The MVT project engineer, Babouli, told Enab Baladi that the concrete residential units in northern Syrian regions were built in coordination with the authority in control.
In northern Aleppo countryside areas, the MVT coordinates with the local councils there and with the “Disaster and Emergency Management Presidency of Turkey (AFAD).”
In Idlib, the MVT coordinates with the “Directorate of Development” of the “Syrian Salvation Government (SSG),” which is informed with the technical conditions and construction specifications, and asked for building-related permissions to ensure that nothing would obstruct the workflow of the project.
The project’s services
The MVT provided sanitation services and water pipes in Barisha and Tur Laha camps in walls so that the inhabitants could install water tanks.
The MVT is also working on providing wells in the post-construction phase of the project.
According to Babouli, the MVT is unable to supply camps with electricity due to the lack of power resources and installation service at present.
He added that Azaz camp would be “ideal,” because the land on which it is built is vast and the number of its housing units is significant.
Moreover, Azaz camp has been built gradually with more organized coordination efforts so that it does not fall in the informal settlements classification, according to Babouli.
Besides, the MVT is working on providing the camp with a proper sanitation system for the disposal of dirty water and waste at the expanse of the MVT, which will construct a well, and establish a main tank to provide drinking water to the beneficiaries.
Would the housing units camps become informal settlement areas?
The project’s objective was set, considering that IDPs, such as those displaced from Rif Dimashq, Daraa, and Idlib countryside, will not return to their areas any time soon, Babouli said.
He added, the MVT is working on providing a solution that would ensure security and privacy to the displaced people, for “a displaced person is equal in rights to the areas’ residents.”
A displaced person has human rights, and the least of his/her rights is to have a shelter, according to Babouli.
The engineer of the project pointed out to Enab Baladi that If displaced persons currently residing in these housing units could return to their houses and hometowns, the property will be restored by the MVT, who would grant it to other people in need of shelter.
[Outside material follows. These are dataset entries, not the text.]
(* ===== verification/SecureSession.v ===== *)
(** * The encrypted session: [secure_session.py]

    The signed Diffie-Hellman handshake of protocol v2 and the record layer it
    keys.  [create_client_hello], [create_server_hello] and
    [complete_client_handshake] are the three steps of the handshake; [seal]
    and [open] send and receive one record.  Keys, nonces and session
    identifiers the code draws at random are arguments.  Ed25519, X25519, HKDF
    and ChaCha20-Poly1305 are the interfaces of [Crypto]. *)
From S2P Require Import Prelude Dict Value Effects Encoding Json Sha256 Crypto.

Definition SECURE_PROTOCOL_VERSION : Z := 2.
Definition NONCE_BYTES : Z := 32.
Definition AEAD_KEY_BYTES : Z := 32.
Definition NONCE_PREFIX_BYTES : Z := 4.
Definition MAX_RECORD_BYTES : Z := 64 * 1024.
Definition MAX_ADDITIONAL_DATA_BYTES : Z := 1024.
Definition MAX_SEQUENCE : Z := Z.shiftl 1 64 - 1.
Definition HKDF_INFO : bytes := u "pipa/secure-session/v2".

Definition _encode (b : bytes) : pystr := Base64.encode b.

Definition decode_text (s : pystr) (expected_length : option Z) : result bytes :=
  _ ← ensure (nonempty s && forallb Base64.alphabet s) HandshakeError;
  decoded ← (match Base64.decode_padded s with Some b => Ok b | None => Raise HandshakeError end);
  _ ← ensure (bool_decide (_encode decoded = s)) HandshakeError;
  _ ← ensure (match expected_length with Some n => len decoded =? n | None => true end) HandshakeError;
  Ok decoded.

Definition _decode (v : value) (expected_length : option Z) : result bytes :=
  match v with VStr s => decode_text s expected_length | _ => Raise HandshakeError end.

(** [_SESSION_ID_PATTERN] and [_IDENTITY_ID_PATTERN] *)
Definition is_session_id (s : pystr) : bool := matches_class Base64.alphabet 1 128 s.

Definition _session_id (v : value) : result pystr :=
  match v with VStr s => if is_session_id s then Ok s else Raise HandshakeError | _ => Raise HandshakeError end.
Definition _identity_id (v : value) : result pystr :=
  match v with VStr s => if is_session_id s then Ok s else Raise HandshakeError | _ => Raise HandshakeError end.

Definition _canonical (d : object) : result bytes :=
  reraise [TypeError; ValueError] HandshakeError (dump_bytes true false (VDict d)).

(** ** Handshake messages *)

Record ClientHello := mkClientHello {
  c_session_id : pystr;
  c_client_id : pystr;
  c_client_key : pystr;
  c_client_nonce : pystr;
  c_signature : pystr;
  c_version : value
}.
Lemma open_body_run frame r s out :
  session_ok (rx_session r) →
  open_body frame (with_rx_buffers (rx_buffers r ++ [[]]) r, length (rx_buffers r)) = (s, out) →
  match out with
  | Ok _ => ∃ m p, accepted_chunk frame r m p ∧ s = (received_chunk m p r, S (length (rx_buffers r)))
  | Raise e => (e = AudioFrameError ∨ is_a e RecordError = true) ∧ body_raised r s
  end.
Proof.
  intros Hok. set (r0 := with_rx_buffers _ _). unfold open_body.
  destruct (frame_metadata frame) as [[f m]|e] eqn:Ef.
  2:{ erewrite bind_raise by (by apply lift_raise). intros [= <- <-]. apply frame_metadata_raises in Ef as ->.
      split; [by left|]. by apply body_raised_early. }
  erewrite bind_ok by (by apply lift_ok). cbn [fst snd].
  destruct (check_place m r0) as [r1 [[]|e]] eqn:Ec; pose proof Ec as Hc; apply check_place_run in Hc as [Hr1 Ho1].
  2:{ erewrite bind_raise by exact (on_receiver_run _ _ _ _ _ Ec). intros [= <- <-]. subst e. split; [by left|].
      by destruct Hr1 as [->| ->]; apply body_raised_early. }
  erewrite bind_ok by exact (on_receiver_run _ _ _ _ _ Ec). destruct Ho1 as (Hexp & _ & ->). clear Hr1 Ec.
  destruct (_additional_data m) as [aad|e] eqn:Ea.
  2:{ erewrite bind_raise by (by apply lift_raise). intros [= <- <-]. apply additional_data_raises in Ea as ->.
      split; [by left|]. by apply body_raised_early. }
  erewrite bind_ok by (by apply lift_ok). set (r1 := with_rx_stream _ _).
  destruct (open f aad (rx_session r1)) as [s1 o1] eqn:Eo.
  pose proof (zoom_run rx_session with_rx_session (open f aad) r1 _ _ Eo) as Hz.
  pose proof (keeps_open f aad (rx_session r1) Hok) as Hk. apply (wp_run _ _ _ _ _ Hk) in Eo as Hs1.
  apply open_run in Eo as [(p & Hc & Hp & _ & -> & ->)|[-> (e & -> & He)]]; [| |done].
  2:{ erewrite bind_raise by exact (on_receiver_run _ _ _ _ _ Hz). intros [= <- <-]. split; [by right|].
      by apply body_raised_early. }
  erewrite bind_ok by exact (on_receiver_run _ _ _ _ _ Hz). erewrite bind_ok by reflexivity.
  set (r2 := with_rx_buffers _ _).
  assert (body_raised r (r2, length (rx_buffers r ++ [[]]))) as Hraised.
  { split; [done|]. exists [[]], p. cbn [fst snd]. split_and!; [by rewrite app_assoc|done|by repeat constructor]. }
  unfold _validate_decrypted_samples at 1. destruct (chunk_size_ok p) eqn:Esz.
  2:{ erewrite bind_raise by (by apply lift_raise). intros [= <- <-]. split; [by left|done]. }
  erewrite bind_ok by (by apply lift_ok). erewrite bind_ok by reflexivity.
  destruct (rx_stream_bytes r + len p <=? MAX_AUDIO_STREAM_BYTES) eqn:Eb.
  2:{ erewrite bind_raise by (apply lift_raise; unfold ensure; change (rx_stream_bytes _) with (rx_stream_bytes r); by rewrite Eb). intros [= <- <-]. split; [by left|done]. }
  erewrite bind_ok by (apply lift_ok; unfold ensure; change (rx_stream_bytes _) with (rx_stream_bytes r); by rewrite Eb). intros [= <- <-]. exists m, p. reflect. split.
  - split; try done. by exists f, aad.
  - unfold received_chunk. f_equal; [|rewrite length_app; simpl; lia].
    unfold with_rx_counts, r2, with_rx_buffers. cbn. by rewrite <- app_assoc.
Qed.
(* ===== verification/SecureAudio.v ===== *)
(** * The audio lifecycle: [windows-agent/secure_audio.py], consumer,
    transcriber and command bridge

    [SecureAudioConsumer] hands each authenticated chunk to a callback and
    zeroes its buffer; [SecureAudioTranscriber] is that callback around an
    injected speech provider; [SecureAudioCommandBridge] dispatches the one
    final transcript.  The provider, its reset and the dispatcher are
    parameters: they act on a state of their own and may raise anything; the
    provider may also overwrite the buffer it is shown.  They are taken to keep
    no export of the view they are shown, such as an array built over it: with
    one, [view.release()] would raise [BufferError] before the buffer is
    zeroed. *)
From S2P Require Import Prelude Dict Value Effects TextPolicy Crypto SecureSession Audio.

(** ** [SecureAudioConsumer] *)

Record audio_consumer := mkConsumer {
  receiver : audio_receiver;
  gate : AudioCaptureState;
  on_chunk : bool;            (* the callback is still referenced *)
  consumer_closed : bool;
  consumer_finished : bool
}.
Definition with_receiver (r : audio_receiver) (c : audio_consumer) : audio_consumer :=
  mkConsumer r (gate c) (on_chunk c) (consumer_closed c) (consumer_finished c).
Definition with_gate (g : AudioCaptureState) (c : audio_consumer) : audio_consumer :=
  mkConsumer (receiver c) g (on_chunk c) (consumer_closed c) (consumer_finished c).
Definition with_finished (b : bool) (c : audio_consumer) : audio_consumer :=
  mkConsumer (receiver c) (gate c) (on_chunk c) (consumer_closed c) b.
Definition dropped (c : audio_consumer) : audio_consumer :=
  mkConsumer (receiver c) (gate c) false true (consumer_finished c).

Definition new_consumer (r : audio_receiver) (g : AudioCaptureState) : audio_consumer :=
  mkConsumer r g true false false.

Definition on_gate {B} (m : M AudioCaptureState B) : M audio_consumer B := zoom gate with_gate m.
Definition on_rx {B} (m : M audio_receiver B) : M audio_consumer B := zoom receiver with_receiver m.

(** [not gate.begin_draining() or not gate.finish_draining()] *)
Definition cannot_drain : M audio_consumer bool :=
  on_gate begin_draining ≫= λ b,
  if b : bool then on_gate finish_draining ≫= λ f, mret (negb f) else mret true.

Definition begin_capture (display_ready consented secure_transport_ready : bool) : M audio_consumer unit :=
  gets consumer_closed ≫= λ c,
  if c : bool then raise AudioFrameError
  else
    on_gate (begin_listening display_ready consented secure_transport_ready) ≫= λ b,
    if b : bool then mret tt else raise AudioFrameError.

Definition close_consumer : M audio_consumer unit :=
  gets consumer_closed ≫= λ c,
  if c : bool then mret tt
  else
    on_rx close_receiver ≫= λ _, on_gate fail ≫= λ _,
    modify (λ c, with_finished false (dropped c)).

Definition finalize_consumer : M audio_consumer AudioStreamSummary :=
  gets (λ c, consumer_closed c || negb (consumer_finished c) || negb (complete (receiver c))) ≫= λ bad,
  if bad : bool then close_consumer ≫= λ _, raise AudioFrameError
  else
    cannot_drain ≫= λ stuck,
    if stuck : bool then close_consumer ≫= λ _, raise AudioFrameError
    else gets (λ c, mkSummary (rx_stream_bytes (receiver c)) (stream_duration_ms (receiver c))).

Definition cancel_consumer : M audio_consumer unit :=
  gets consumer_closed ≫= λ c,
  if c : bool then mret tt
  else
    on_rx cancel_receiving ≫= λ _,
    gets (λ c, bool_decide (gate c = LISTENING)) ≫= λ l,
    (if l : bool then cannot_drain ≫= λ stuck, if stuck : bool then on_gate fail else mret tt else mret tt) ≫= λ _,
    modify (with_finished false).

Section Consumer.
(** The callback acts on the state of its object and on the buffer it is
    shown; its argument tells whether the chunk is the final one.  It keeps no
    export of the view, so [view.release()] succeeds and has no effect on the
    state. *)
Context `{A : AEAD} {C : Type} (callback : bool → M (C * bytes) unit).

Definition on_consumer {B} (m : M audio_consumer B) : M (audio_consumer * C) B := zoom fst (λ c s, (c, s.2)) m.

(** [callback(memoryview(buffer), final)] *)
Definition call_back (ref : nat) (fin : bool) : M (audio_consumer * C) unit := λ s,
  let r := receiver s.1 in
  let '((c, b), out) := callback fin (s.2, default [] (rx_buffers r !! ref)) in
  ((with_receiver (with_rx_buffers (<[ref := b]> (rx_buffers r)) r) s.1, c), out).

(** The body of the second [try] of [consume_frame]. *)
Definition deliver (ref : nat) (fin : bool) : M (audio_consumer * C) unit :=
  gets (λ s, on_chunk s.1) ≫= λ held,
  if negb held then raise AudioFrameError else call_back ref fin.

Definition consume_frame (frame : value) : M (audio_consumer * C) bool :=
  gets (λ s, consumer_closed s.1) ≫= λ closed,
  if closed : bool then raise AudioFrameError
  else
    gets (λ s, consumer_finished s.1) ≫= λ finished,
    if finished : bool then on_consumer close_consumer ≫= λ _, raise AudioFrameError
    else
      gets (λ s, can_capture (gate s.1)) ≫= λ capturing,
      if negb capturing then on_consumer close_consumer ≫= λ _, raise AudioFrameError
      else
        cleanup (on_consumer (on_rx (open_chunk frame))) [AudioFrameError]
          (on_consumer (on_gate fail ≫= λ _, modify dropped)) ≫= λ samples,
        gets (λ s, complete (receiver s.1)) ≫= λ fin,
        finally
          (try_with (deliver samples fin)
             (λ e, on_consumer close_consumer ≫= λ _, raise AudioFrameError))
          (on_consumer (on_rx (_zero_buffer samples))) ≫= λ _,
        on_consumer (modify (with_finished fin)) ≫= λ _,
        mret fin.
End Consumer.

(** ** [SecureAudioTranscriber] *)

Section Transcriber.
(** The provider returns a value ([None] for no transcript). *)
Context `{A : AEAD} {P : Type} (provider : bool → M (P * bytes) value) (reset_provider : M P unit).

Record transcriber := mkTranscriber {
  transcript : option pystr;
  provider_held : bool;
  reset_held : bool;
  provider_closed : bool;
  finalized : bool;
  provider_state : P
}.
Definition with_transcript (t : option pystr) (x : transcriber) : transcriber :=
  mkTranscriber t (provider_held x) (reset_held x) (provider_closed x) (finalized x) (provider_state x).
Definition with_finalized (b : bool) (x : transcriber) : transcriber :=
  mkTranscriber (transcript x) (provider_held x) (reset_held x) (provider_closed x) b (provider_state x).
Definition with_provider_state (p : P) (x : transcriber) : transcriber :=
  mkTranscriber (transcript x) (provider_held x) (reset_held x) (provider_closed x) (finalized x) p.

(** [reset] tells whether a [reset_provider] was given. *)
Definition new_transcriber (reset : bool) (p : P) : transcriber := mkTranscriber None true reset false false p.

(** [provider(view, final)] *)
Definition provide (fin : bool) : M (transcriber * bytes) value := λ s,
  let '((p, b), out) := provider fin (provider_state s.1, s.2) in ((with_provider_state p s.1, b), out).

Definition on_fields {B} (m : M transcriber B) : M (transcriber * bytes) B := zoom fst (λ x s, (x, s.2)) m.

Definition _consume_chunk (fin : bool) : M (transcriber * bytes) unit :=
  gets (λ s, transcript s.1) ≫= λ t,
  match t with
  | Some _ => raise AudioFrameError
  | None =>
    gets (λ s, provider_held s.1) ≫= λ held,
    if negb held then raise AudioFrameError
    else
      provide fin ≫= λ result,
      match result with
      | VNone => mret tt
      | _ =>
        if negb fin then raise AudioFrameError
        else
          lift (reraise [ValueError] AudioFrameError
                  (t ← validate_bounded_text result 4000 false; Ok (strip t))) ≫= λ t,
          on_fields (modify (with_transcript (Some t)))
      end
  end.

Definition tstate : Type := audio_consumer * transcriber.
Definition on_tc {B} (m : M audio_consumer B) : M tstate B := zoom fst (λ c s, (c, s.2)) m.
Definition on_t {B} (m : M transcriber B) : M tstate B := zoom snd (λ x s, (s.1, x)) m.

(** [SecureAudioTranscriber.closed] and [.transcript] *)
Definition transcriber_closed (s : tstate) : bool := provider_closed s.2 || consumer_closed s.1.
Definition final_transcript (x : transcriber) : option pystr := if finalized x then transcript x else None.

(** [reset_provider()] *)
Definition call_reset : M transcriber unit := zoom provider_state with_provider_state reset_provider.

Definition close_transcriber : M tstate unit :=
  gets (λ s, provider_closed s.2) ≫= λ c,
  if c : bool then mret tt
  else
    gets (λ s, reset_held s.2) ≫= λ reset,
    on_t (modify (λ x, mkTranscriber None false false true false (provider_state x))) ≫= λ _,
    finally (try_with (if reset : bool then on_t call_reset else mret tt) (λ _, mret tt))
      (on_tc close_consumer).

Definition _reset_provider_state : M transcriber unit :=
  gets reset_held ≫= λ reset,
  if negb reset then mret tt else try_with call_reset (λ _, raise AudioFrameError).

Definition begin_transcribing (display_ready consented secure_transport_ready : bool) : M tstate unit :=
  on_tc (begin_capture display_ready consented secure_transport_ready).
According to Babouli, there is a massive need for shelter in north-western Syria.
As for Koronfol, he said that these residential stone-walled units built instead of makeshift tents could turn to camps of informal settlements and areas of permanent housing violations.
The project’s risk lies in the fact that “it contributes to the resettling of people outside their original areas,” as per Koronfol’s expression.
He said that “to spare the displaced people from being caught between the options of living in makeshift tents and suffer from cold and floods or the resettlement option that might be permanent, these people must be given the alternative replacement of wooden, pre-fabricated and mobile houses.
According to Koronfol, the wooden houses would be warmer and more convenient than the concrete housing units, and do not contribute to “permanent informal settlement.”
The number of IDPs living in camps in north-western Syria has reached 1,041,943 persons, of which 183,811 persons live in 366 camps according to the statistics of the “Syrian Response Coordination Group (SRCG)” of July.
The Displaced Syrians in these camps face the risk of pollution due to the unhealthy environment, lack of income, children’s deprivation of school, lack of health care, the continuing shortage of food and water, and the lack of the most basic daily services.